Question

I have a C thread that is making requests and receiving updates from a server. The updates are sent to Java through JNI calls. My problem happens when I'm receiving a player's inventory which can contain up to 100 items (100 responses from the server, I cannot modify this part). Sometimes the problem happens, sometimes not but the bigger the inventory is, the more often I have this issue.

I don't get any exception in the logcat except the following message :

06-10 10:09:46.085: I/Choreographer(23815): Skipped 87 frames!  The application may be doing too much work on its main thread.

And then my app closes. I also need to say that even when I comment the lines where I update the UI with runOnUiThread the app crash.

I tried to check if I'm on the UI Thread when I return to Java with JNI but Looper.myLooper() == Looper.getMainLooper() return false.

Anyone experienced the same problem ? Are the C threads related to the main thread somehow ? Thanks

EDIT

When I receive an update from the server the following calls are made :

  • From a Java Thread (not the UI thread) : call a C function named notifyAll
  • From notifyAll call a C function named update which will call its equivalent in Java (see code below)

    void UpdateListenerWrapper::update(Update& u) {
        // Retrieve the current JNIEnv* with the cached JVM
        int status;
        JNIEnv* env;
        bool isAttached = false;
    
        status = gCachedJVM->GetEnv((void **) &env, JNI_VERSION_1_2);
        if(status < 0) {
            __android_log_print(ANDROID_LOG_ERROR, "UpdateListenerWrapper", "Failed to get JNI environment");
            status = gCachedJVM->AttachCurrentThread(&env, NULL);
            if(status < 0) {
                __android_log_print(ANDROID_LOG_ERROR, "UpdateListenerWrapper", "Failed to attach current thread");
                return;
            }
            isAttached = true;
        }
    
        jmethodID update = env->GetMethodID(gClazzUpdateListenerWrapper, "update", "(J)V"); // J stands for Java long type
    
        // Call Java method update from jUpdateListener object
        env->CallVoidMethod(jUpdateListener, update, (jlong)(intptr_t)&u); // Pointer as agument, we'll build the Update object in Java
    
        if (isAttached) {
            gCachedJVM->DetachCurrentThread();
        }
    }
    

I think the problem is at this line gCachedJVM->GetEnv((void **) &env, JNI_VERSION_1_2); and maybe GetEnv return a pointer for the UI thread. Could that be the problem ? How can I fix this ?

Was it helpful?

Solution 2

I found the solution to my problem but it's kind of specific to my app. In the update function (Java side), I had a case which had no break and each updates were triggering new network calls (not in the UI thread). Nasty to find but thanks for your time and your answers, you helped me to solve this :)

OTHER TIPS

The app crash is unrelated to the Choreographer complaints. Those are just a warning that indicates the animation is being starved.
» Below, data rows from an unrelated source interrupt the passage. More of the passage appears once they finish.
Lemma extract_rank_ignores_cards (self : HandEvaluator.t) (cs : option (list Card.t))
    (rank : Rank) :
  same_outcome (HandEvaluator.extract_rank (HandEvaluator.set_cards self cs) rank)
               (HandEvaluator.extract_rank self rank).
Proof.
  destruct rank; cbn [HandEvaluator.extract_rank].
  - apply extract_royal_flush_ignores_cards.
  - apply extract_straight_flush_ignores_cards.
  - unfold HandEvaluator.extract_four_of_a_kind, HandEvaluator.extract_n_of_a_kind.
    cbn [HandEvaluator.groups HandEvaluator.set_cards].
    destruct (list_index (HandEvaluator.groups self) 0) as [g|]; cbn [bind]; [|reflexivity].
    destruct (list_index g 0) as [c|]; cbn [bind]; [exact I | reflexivity].
  - unfold HandEvaluator.extract_full_house.
    cbn [HandEvaluator.groups HandEvaluator.set_cards].
    destruct (list_index (HandEvaluator.groups self) 0) as [g0|]; cbn [bind]; [|reflexivity].
    destruct (length g0 =? 3)%nat; cbn [bind]; [|exact I].
    destruct (list_index (HandEvaluator.groups self) 1) as [g1|]; cbn [bind]; [|reflexivity].
    destruct (2 <=? length g1)%nat; cbn [bind same_outcome]; [reflexivity | exact I].
  - unfold HandEvaluator.extract_flush.
    cbn [HandEvaluator.by_suit HandEvaluator.set_cards].
    destruct (filter _ (map snd (HandEvaluator.by_suit self))) as [|x0 fl]; [exact I|].
    destruct (mapM _ (x0 :: fl)) as [keyed|]; cbn [bind]; [|reflexivity].
    destruct (list_index _ 0) as [cards|]; cbn [bind]; reflexivity.
  - apply straight_loop_ignores_cards.
  - unfold HandEvaluator.extract_three_of_a_kind, HandEvaluator.extract_n_of_a_kind.
    cbn [HandEvaluator.groups HandEvaluator.set_cards].
    destruct (list_index (HandEvaluator.groups self) 0) as [g|]; cbn [bind]; [|reflexivity].
    destruct (list_index g 0) as [c|]; cbn [bind]; [exact I | reflexivity].
  - unfold HandEvaluator.extract_two_pairs.
    cbn [HandEvaluator.groups HandEvaluator.set_cards].
    destruct (list_index (HandEvaluator.groups self) 0) as [g0|]; cbn [bind]; [|reflexivity].
    destruct (length g0 =? 2)%nat; cbn [bind]; [|exact I].
    destruct (list_index (HandEvaluator.groups self) 1) as [g1|]; cbn [bind]; [|reflexivity].
    destruct (length g1 =? 2)%nat; cbn [bind same_outcome]; [reflexivity | exact I].
  - unfold HandEvaluator.extract_pair, HandEvaluator.extract_n_of_a_kind.
    cbn [HandEvaluator.groups HandEvaluator.set_cards].
    destruct (list_index (HandEvaluator.groups self) 0) as [g|]; cbn [bind]; [|reflexivity].
    destruct (list_index g 0) as [c|]; cbn [bind]; [exact I | reflexivity].
  - reflexivity.
Qed.

Lemma evaluate_loop_ignores_cards (ranks : list Rank) :
  In high_card ranks ->
  forall (self : HandEvaluator.t) (cs : option (list Card.t)),
    HandEvaluator.evaluate_loop (HandEvaluator.set_cards self cs) ranks
    = HandEvaluator.evaluate_loop self ranks.
Proof.
  induction ranks as [|rank ranks IH]; intros Hin self cs; [contradiction|].
  cbn [HandEvaluator.evaluate_loop].
  pose proof (extract_rank_ignores_cards self cs rank) as Hsame.
  destruct (HandEvaluator.extract_rank (HandEvaluator.set_cards self cs) rank)
    as [[[|] s1]|e1] eqn:H1;
    destruct (HandEvaluator.extract_rank self rank) as [[[|] s2]|e2] eqn:H2;
    cbn [same_outcome] in Hsame; try contradiction; subst; cbn [bind];
    try reflexivity.
  destruct Hin as [->|Hin]; [discriminate H2|].
  destruct (extract_rank_frame _ _ H1) as [Hocc1 _].
  destruct (extract_rank_frame _ _ H2) as [Hocc2 _].
  rewrite Hocc1, Hocc2. cbn [HandEvaluator.set_cards HandEvaluator.hand
    HandEvaluator.sorted_by_value HandEvaluator.by_suit HandEvaluator.by_value
    HandEvaluator.groups].
  rewrite (IH Hin self (HandEvaluator.cards s2)).
  apply (IH Hin self (HandEvaluator.cards s1)).
Qed.

(** X21.  evaluate can be called again, as [hand_key] does after [__init__]: the
    second call returns what the first one returned and leaves the evaluator
    as it is. *)
Theorem evaluate_again (self self' : HandEvaluator.t)
    (r : option (Rank * option (list Card.t))) :
  HandEvaluator.evaluate self = Return (r, self') ->
  HandEvaluator.evaluate self' = Return (r, self').
Proof.
  unfold HandEvaluator.evaluate. intros H.
  destruct (evaluate_loop_found _ _ H) as [Hocc _].
  unfold only_cards_change in Hocc.
  transitivity (HandEvaluator.evaluate_loop
                  (HandEvaluator.set_cards self (HandEvaluator.cards self')) RANKS).
  { now rewrite <- Hocc. }
  rewrite evaluate_loop_ignores_cards; [exact H|].
  unfold RANKS. simpl. tauto.
Qed.

Lemma evaluate_again_full_house_hand :
  HandEvaluator.evaluate (evaluator_of full_house_hand)
  = Return (Some (full_house, Some (firstn 5 full_house_hand)),
            evaluator_of full_house_hand).
Proof.
  apply (@evaluate_again
           (HandEvaluator.set_cards (evaluator_of full_house_hand) None)).
  vm_compute. reflexivity.
Defined.

(** ** Ranks that are not missed *)

Lemma evaluate_loop_skipped (ranks : list Rank) :
  forall (self self' : HandEvaluator.t) (rank : Rank) (ocs : option (list Card.t)),
    HandEvaluator.evaluate_loop self ranks = Return (Some (rank, ocs), self') ->
    exists pre post,
      ranks = pre ++ rank :: post
      /\ forall r, In r pre ->
           exists s s1, only_cards_change self s
                        /\ HandEvaluator.extract_rank s r = Return (false, s1).
Proof.
  induction ranks as [|r0 ranks IH]; intros self self' rank ocs;
    cbn [HandEvaluator.evaluate_loop]; [discriminate|].
  destruct (HandEvaluator.extract_rank self r0) as [[found s1]|] eqn:Hrun;
    cbn [bind]; [|discriminate].
  destruct (extract_rank_frame _ _ Hrun) as [Hocc _]. destruct found.
  - intros [= <- <- <-]. exists [], ranks. split; [reflexivity | intros r []].
  - intros Hrest. destruct (IH _ _ _ _ Hrest) as (pre & post & -> & Hpre).
    exists (r0 :: pre), post. split; [reflexivity|].
    intros r [<-|Hr].
    + exists self, s1. split; [apply only_cards_refl | assumption].
    + destruct (Hpre r Hr) as (s & s2 & Hs & Hx).
      exists s, s2. split; [now apply only_cards_trans with s1 | assumption].
Qed.

Lemma evaluate_hand_skipped (hand : list Card.t) (rank : Rank) (ocs : option (list Card.t)) :
  evaluate_hand hand = Return (Some (rank, ocs)) ->
  exists pre post,
    RANKS = pre ++ rank :: post
    /\ forall r, In r pre ->
         exists s s1, views_of hand s
                      /\ HandEvaluator.extract_rank s r = Return (false, s1).
Proof.
  unfold evaluate_hand, HandEvaluator.init.
  destruct (arrange_total (sort_by_value hand)) as [_ ->].
  destruct (arrange_total hand) as [-> _].
  destruct (forallb (fun c => char_in (Card.suit c) SUITS) (sort_by_value hand));
    cbn [bind]; [|discriminate].
  destruct (forallb (fun c => char_in (Card.value c) VALUES) hand);
    cbn [bind]; [|discriminate].
  match goal with
  | |- context [HandEvaluator.evaluate ?s] =>
      assert (Hviews : views_of hand s) by (constructor; reflexivity);
      generalize dependent s
  end.
  intros s0 Hviews0.
  destruct (HandEvaluator.evaluate s0) as [[r1 s1]|] eqn:H1; cbn [bind]; [|discriminate].
  destruct (HandEvaluator.evaluate s1) as [[r2 s2]|] eqn:H2; cbn [bind]; [|discriminate].
  intros [= ->].
  destruct (evaluate_loop_found _ _ H1) as [Hocc1 _].
  destruct (evaluate_loop_skipped _ _ H2) as (pre & post & Heq & Hpre).
  exists pre, post. split; [assumption|].
  intros r Hr. destruct (Hpre r Hr) as (s & s' & Hs & Hx).
  exists s, s'. split; [|assumption].
  apply (only_cards_views Hs), (only_cards_views Hocc1), Hviews0.
Qed.

Lemma split_position {A : Type} (x : A) (pre pre' post post' : list A) :
  NoDup (pre ++ x :: post) ->
  pre ++ x :: post = pre' ++ x :: post' ->
  pre = pre'.
Proof.
  revert pre'. induction pre as [|a pre IH]; intros [|b pre'] Hnd Heq;
    cbn [app] in *.
  - reflexivity.
  - injection Heq as <- ->. inversion Hnd as [|? ? Hnotin _]; subst.
    elim Hnotin. apply in_or_app. right. now left.
  - injection Heq as -> <-. inversion Hnd as [|? ? Hnotin _]; subst.
    elim Hnotin. apply in_or_app. right. now left.
  - injection Heq as <- Heq. inversion Hnd; subst. f_equal. now apply IH.
Qed.

Lemma NoDup_RANKS : NoDup RANKS.
Proof.
  unfold RANKS. repeat (constructor; [simpl; intuition discriminate|]). constructor.
Qed.

(** The ranks tried before [rank], when [rank] is the one reported. *)
Lemma ranks_before (pre post pre' post' : list Rank) (rank : Rank) :
  RANKS = pre ++ rank :: post ->
  RANKS = pre' ++ rank :: post' ->
  pre = pre'.
Proof.
  intros H1 H2. apply (@split_position _ rank pre pre' post post').
  - rewrite <- H1. apply NoDup_RANKS.
  - congruence.
Qed.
You really want to be viewing the logcat output in a mode that shows thread IDs. I recommend adb logcat -v threadtime from the command line. If you put a log message at the start of your server interaction you can easily see if it's running on the UI thread (thread ID and process ID are the same -- not guaranteed by the system, but reliably true in apps).

Never do network or database I/O on the main thread. If it takes too long, the system gets bored and decides that your app is not responding.

Calling into native code through JNI does not switch you to a different thread. There are not C threads and Java threads, just threads, which can call in and out of code written in C and Java.

Re: question updates...

GetEnv always returns a pointer to data for the current thread. Also, CallVoidMethod always happens in the current thread; even if you passed in the wrong JNIEnv it wouldn't "jump" threads.

The GetMethodID call can be expensive in a class with a lot of methods, so you should try to cache that at the same point where gClassUpdateListenerWrapper is set up. Attaching and detaching the thread from the VM can also be expensive and is something best avoided -- and if you're calling here from a Java method, then by definition it's attached already. I would guess that isAttached is never being set.

That doesn't really explain why the Choreographer is starving though. I think you still need to add a log message to C update() and use logcat -v threadtime to get a sense for what is happening on which threads, and use traceview to see where the time is going.